Fumo e ostruzione delle vie respiratorie, sì a spirometria nei giovani

L'insufficienza respiratoria non è un problema solo della terza età. Secondo uno studio del Consiglio Nazionale delle Ricerche (Cnr) anche i più giovani, soprattutto se hanno il vizio del fumo, possono soffrire di ostruzione delle vie respiratorie. Anticipare i primi test per l'analisi della funzionalità polmonare, come la spirometria, ad età più precoci permetterebbe di ridurre il rischio che la malattia peggiori.

La ricerca, condotta in collaborazione con la Società europea di pneumologia (Ers) e la Fondazione europea del polmone (Elf) e pubblicata sull'European Respiratory Journal, ha previsto che 10.395 volontari rispondessero a domande su genere ed età, abitudine al fumo e presenza di asma e si sottoponessero a una spirometria, un esame non invasivo che permette di valutare la funzionalità respiratoria. I dati emergenti sono paragonabili a quelli rilevati in altre nazioni, dalla Polonia al Sudafrica. Come spiega Sara Maio, ricercatrice dell'Istituto di fisiologia clinica (Ifc) del Cnr di Pisa,

i tassi di prevalenza di ostruzione delle vie aeree sono risultati elevati: dal 12,4 al 20,3%, e sono state confermate le associazioni con i più importanti fattori di rischio. In particolare, rischi di ostruzione di severità lieve maggiori del 90% nei soggetti con età superiore a 80 anni, del 140% nei fumatori e del 180% nei soggetti con diagnosi di asma. Tali associazioni sono confermate anche per l’ostruzione di severità più elevata.

Scendendo con l'età il problema non scompare. Al di sotto dei 19 anni il 12,7% degli individui soffre già di forme lievi di ostruzione delle vie respiratorie. Lo stesso problema è stato riscontrato nel 7,7% delle persone tra i 40 e i 49 anni. Secondo Maio questi dati

indicano la necessità di iniziare gli screening di funzionalità polmonare ad età più precoci rispetto a quanto si credesse, specialmente in casi di asma bronchiale e fumatori, così da ridurre il rischio di sviluppare gli stadi più severi di malattia attraverso l’interruzione del fumo e un appropriato trattamento.

La prima occasione per un controllo è offerta dal “mese della spirometria”, organizzato dalla Pneumologia italiana per sensibilizzare i cittadini sui problemi della salute respiratoria, soprattutto i fattori di rischio correlati alle patologie polmonari croniche, come il fumo e l'inquinamento.

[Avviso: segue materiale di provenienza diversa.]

Definition idle (d : Database) : Connection := mkConn d None.

Inductive Op :=
| BEGIN
| RUN (s : Statement)
| COMMIT.

(** One operation on the connection.  A statement outside a transaction
    commits by itself. *)
Definition exec (o : Op) (c : Connection) : Result Connection :=
  match o with
  | BEGIN => Ok (mkConn (committed c) (Some (committed c)))
  | RUN s =>
      match working c with
      | Some w =>
          match s w with
          | Ok w' => Ok (mkConn (committed c) (Some w'))
          | Throw e => Throw e
          end
      | None =>
          match s (committed c) with
          | Ok d' => Ok (mkConn d' None)
          | Throw e => Throw e
          end
      end
  | COMMIT =>
      match working c with
      | Some w => Ok (mkConn w None)
      | None => Ok c
      end
  end.

(** [ROLLBACK], also what recovery does after the process died with a
    transaction open: the working copy is dropped. *)
Definition rollback (c : Connection) : Connection :=
  mkConn (committed c) None.

(** Runs [ops] in order.  [crash] is the number of operations after
    which the process is killed ([None]: it is not); a statement that
    throws ends the run with a rollback.  Returns every connection state
    passed through, oldest first, the last one, and the exception if
    one was thrown. *)
Fixpoint exec_all (ops : list Op) (crash : option nat) (c : Connection)
  : list Connection * (Connection * option Error) :=
  match crash with
  | Some O => ([rollback c], (rollback c, None))
  | _ =>
      match ops with
      | [] => ([], (c, None))
      | o :: ops' =>
          match exec o c with
          | Ok c' =>
              let '(tr, r) := exec_all ops' (option_map Nat.pred crash) c' in
              (c' :: tr, r)
          | Throw e => ([rollback c], (rollback c, Some e))
          end
      end
  end.

(** [database.transaction(fn)()] where [fn] runs the statements [body]:
    BEGIN, the body, COMMIT; an exception rolls back and is rethrown. *)
Definition transaction_ops (body : list Statement) : list Op :=
  (BEGIN :: map RUN body ++ [COMMIT])%list.

Definition transaction (body : list Statement) (d : Database)
  : Result unit * Database :=
  match snd (exec_all (transaction_ops body) None (idle d)) with
  | (c, None) => (Ok tt, committed c)
  | (c, Some e) => (Throw e, committed c)
  end.

(** The statements of [addMessage]'s transaction; [uuid] is what
    [uuidv4()] returned and [now] what [Date.now()] returned. *)
Definition addMessage_body (uuid : string) (now : Z)
           (chatId sender body : string) (ts : Z) : list Statement :=
  [ insertMessage (MessageRow.mk uuid chatId ts sender body now);
    updateChat ts chatId ].

Definition addMessage (uuid : string) (now : Z)
           (chatId sender body : string) (ts : Z) (d : Database)
  : Result unit * Database :=
  transaction (addMessage_body uuid now chatId sender body ts) d.

(** What readers can see while [addMessage] runs and after it, the
    process being killed after [crash] operations if [crash] is set. *)
Definition addMessage_observable (uuid : string) (now : Z)
           (chatId sender body : string) (ts : Z) (crash : option nat)
           (d : Database) : list Database :=
  map committed
      (fst (exec_all
              (transaction_ops (addMessage_body uuid now chatId sender body ts))
              crash (idle d))).

(** [addMessage]'s two statements run without [database.transaction]. *)
Definition addMessage_autocommit_observable (uuid : string) (now : Z)
           (chatId sender body : string) (ts : Z) (crash : option nat)
           (d : Database) : list Database :=
  map committed
      (fst (exec_all
              (map RUN (addMessage_body uuid now chatId sender body ts))
              crash (idle d))).

Definition chat_of_row (c : ChatRow.t) : Chat.t :=
  Chat.mk (ChatRow.id c) (ChatRow.title c) (ChatRow.lastMessageAt c)
          (ChatRow.unreadCount c).

Definition message_of_row (m : MessageRow.t) : Message.t :=
  Message.mk (MessageRow.id m) (MessageRow.chatId m) (MessageRow.ts m)
             (MessageRow.sender m) (MessageRow.body m).

(** [SELECT id, title, lastMessageAt, unreadCount FROM chats
     ORDER BY lastMessageAt DESC LIMIT ? OFFSET ?]. *)
Definition getChats (limit offset : option Z) (d : Database) : list Chat.t :=
  map chat_of_row
      (limit_offset (default_arg 50 limit) (default_arg 0 offset)
         (order_by_desc ChatRow.lastMessageAt (chats d))).

(** [SELECT id, chatId, ts, sender, body FROM messages WHERE chatId = ?
     ORDER BY ts DESC LIMIT ? OFFSET ?]. *)
Definition getMessages (chatId : string) (limit offset : option Z)
           (d : Database) : list Message.t :=
  map message_of_row
      (limit_offset (default_arg 50 limit) (default_arg 0 offset)
         (order_by_desc MessageRow.ts
            (filter (fun m => String.eqb (MessageRow.chatId m) chatId) (messages d)))).

(** [UPDATE chats SET unreadCount = 0 WHERE id = ?]. *)
Definition markChatAsRead (chatId : string) (d : Database) : Database :=
  mkDb (map (fun c => if String.eqb (ChatRow.id c) chatId
                      then ChatRow.mk (ChatRow.id c) (ChatRow.title c)
                             (ChatRow.lastMessageAt c) 0 (ChatRow.createdAt c)
                      else c) (chats d))
       (messages d).

(** [WHERE ... AND body LIKE ?] over the rows of the chat, met one after
    the other: a row whose LIKE fails ends the query with its error. *)
Fixpoint where_body_like (pattern : string) (rows : list MessageRow.t)
  : Result (list MessageRow.t) :=
  match rows with
  | [] => Ok []
  | m :: rows' =>
      match Sqlite.likeFunc pattern (MessageRow.body m) with
      | Throw e => Throw e
      | Ok b =>
          match where_body_like pattern rows' with
          | Throw e => Throw e
          | Ok l => Ok (if b then m :: l else l)
          end
      end
  end.

(** [SELECT id, chatId, ts, sender, body FROM messages
     WHERE chatId = ? AND body LIKE ? ORDER BY ts DESC LIMIT 50], run
    with [(chatId, `%${query}%`)]. *)
Definition searchMessages (chatId query : string) (d : Database)
  : Result (list Message.t) :=
  match where_body_like ("%" ++ query ++ "%")
          (filter (fun m => String.eqb (MessageRow.chatId m) chatId)
                  (messages d)) with
  | Throw e => Throw e
  | Ok rows =>
      Ok (map message_of_row
              (limit_offset 50 0 (order_by_desc MessageRow.ts rows)))
  end.

(** *** Seeding *)

Definition senders : list string :=
  ["Alice"; "Bob"; "Charlie"; "Diana"; "Eve"].

Definition seed_texts : list string :=
  [ "Hey, how are you?"; "Just finished the project";
    "Let's sync up tomorrow"; "Did you see the update?";
    "Looks good to me"; "I agree completely"; "When are you free?";
    "Can we schedule a meeting?"; "Thanks for the help";
    "No problem, happy to assist"; "See you at 3pm";
    "Perfect, see you then"; "What do you think?"; "Sounds like a plan";
    "Let me know ASAP" ].

(** The inner loop of [seedData]: [n] messages for chat [chatId], the
    next [uuidv4()] being call [u] and the next [Math.random()] call
    [r].  The timestamp is a real number in the source; its fraction of
    a millisecond is dropped here. *)
Fixpoint seed_messages (e : Entropy) (now : Z) (chatId : string)
         (n u r : nat) : list Statement :=
  match n with
  | O => []
  | S n' =>
      let sender := pick senders (random e r) in
      let body := pick seed_texts (random e (r + 1)) in
      let ts := now - floor_mul (random e (r + 2)) (7 * 24 * 60 * 60 * 1000) in
      insertMessage (MessageRow.mk (uuidv4 e u) chatId ts sender body now)
      :: seed_messages e now chatId n' (S u) (r + 3)
  end.

(** [Math.floor(Math.random() * 50) + 100]. *)
Definition messageCountPerChat (e : Entropy) (r : nat) : nat :=
  Z.to_nat (floor_mul (random e r) 50 + 100).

Oltre alla distribuzione di materiale informativo, l'iniziativa prevede la possibilità di eseguire gratuitamente delle spirometrie. Il tutto si concluderà il prossimo 27 giugno, data per cui è stato fissato il World Spirometry Day. Gli indirizzi dei centri aderenti alla manifestazione è disponibile al sito www.mesedellaspirometria.it.